Start of Material for this exercise

Section rotation_spec.
Context {hash : Sha256} {laws : Sha256Laws hash} (r : ProxySecretReconciler) (patch_ok : RolledDeployment -> bool).
Lemma revision_nonempty data : hashSecretData data <> "".
Proof.
  unfold hashSecretData. intros H. apply (f_equal String.length) in H. rewrite hex_Encode_length, sha256_length in H. done.
Qed.
(** What one store becomes: selected Deployments carry the revision, nothing else changes. *)
Definition rolled (namespace revision : string) (before after : RolledDeployment) : Prop :=
  if selected r namespace before then after = revised revision before else after = before.
Definition outdated (namespace revision : string) (dep : RolledDeployment) : bool :=
  selected r namespace dep && negb (bool_decide (default "" (rd_TemplateAnnotations dep !! tokenRevisionAnnotation) = revision)).
Lemma current_revised revision dep :
  revision <> "" -> default "" (rd_TemplateAnnotations dep !! tokenRevisionAnnotation) = revision -> revised revision dep = dep.
Proof.
  intros Hne H. destruct dep as [ns n labels ann]. unfold revised. cbn in *. f_equal.
  destruct (ann !! tokenRevisionAnnotation) as [v|] eqn:Hv; cbn in H; [|done]. subst v. by apply insert_id.
Qed.
Lemma patch_loop_spec namespace revision store :
  revision <> "" ->
  match patch_loop r patch_ok namespace revision store with
  | (after, n, None) => Forall2 (rolled namespace revision) store after /\ n = length (List.filter (outdated namespace revision) store)
  | (after, _, Some (errPatch ns name)) => exists dep, dep ∈ store /\ outdated namespace revision dep = true /\ patch_ok dep = false /\
      (rd_Namespace dep, rd_Name dep) = (ns, name) /\ Forall2 (fun before after => after = before \/ rolled namespace revision before after) store after
  | (_, _, Some _) => False
  end.
Proof.
  intros Hne. induction store as [|dep rest IH]; cbn [patch_loop]; [by split|]. unfold patchRevision.
  destruct (selected r namespace dep) eqn:Hs.
  - destruct (bool_decide_reflect (default "" (rd_TemplateAnnotations dep !! tokenRevisionAnnotation) = revision)) as [Hc|Hc].
    + destruct (patch_loop r patch_ok namespace revision rest) as [[after n] [e|]].
      * destruct e as [| |ns name]; [done..|]. destruct IH as (d & Hin & Ho & Hp & Hk & Hf). exists d.
        split_and!; try done; [by right|]. constructor; [by left|done].
      * destruct IH as [Hf ->]. split.
        -- constructor; [|done]. unfold rolled. rewrite Hs. by rewrite current_revised.
        -- cbn [List.filter]. unfold outdated at 2. by rewrite Hs, bool_decide_eq_true_2.
    + destruct (patch_ok dep) eqn:Hp.
      * destruct (patch_loop r patch_ok namespace revision rest) as [[after n] [e|]].
        -- destruct e as [| |ns name]; [done..|]. destruct IH as (d & Hin & Ho & Hpd & Hk & Hf). exists d.
           split_and!; try done; [by right|]. constructor; [|done]. right. unfold rolled. by rewrite Hs.
        -- destruct IH as [Hf ->]. split; [constructor; [|done]; unfold rolled; by rewrite Hs|].
           cbn [List.filter]. unfold outdated at 2. by rewrite Hs, bool_decide_eq_false_2.
      * exists dep. split_and!; [by left| |done|done|].
        -- unfold outdated. by rewrite Hs, bool_decide_eq_false_2.
        -- clear. induction (dep :: rest) as [|d ds IHd]; constructor; [by left|done].
  - destruct (patch_loop r patch_ok namespace revision rest) as [[after n] [e|]].
    + destruct e as [| |ns name]; [done..|]. destruct IH as (d & Hin & Ho & Hp & Hk & Hf). exists d.
      split_and!; try done; [by right|]. constructor; [by left|done].
    + destruct IH as [Hf ->]. split; [constructor; [|done]; unfold rolled; by rewrite Hs|].
      cbn [List.filter]. unfold outdated at 2. by rewrite Hs.
Qed.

End of Material for this exercise

Would you print exactly and only the lines of the material above that run from the line with "match patch_loop r" through the line with "namespace revision) store)", both included?

_Exercise solution_:
  match patch_loop r patch_ok namespace revision store with
  | (after, n, None) => Forall2 (rolled namespace revision) store after /\ n = length (List.filter (outdated namespace revision) store)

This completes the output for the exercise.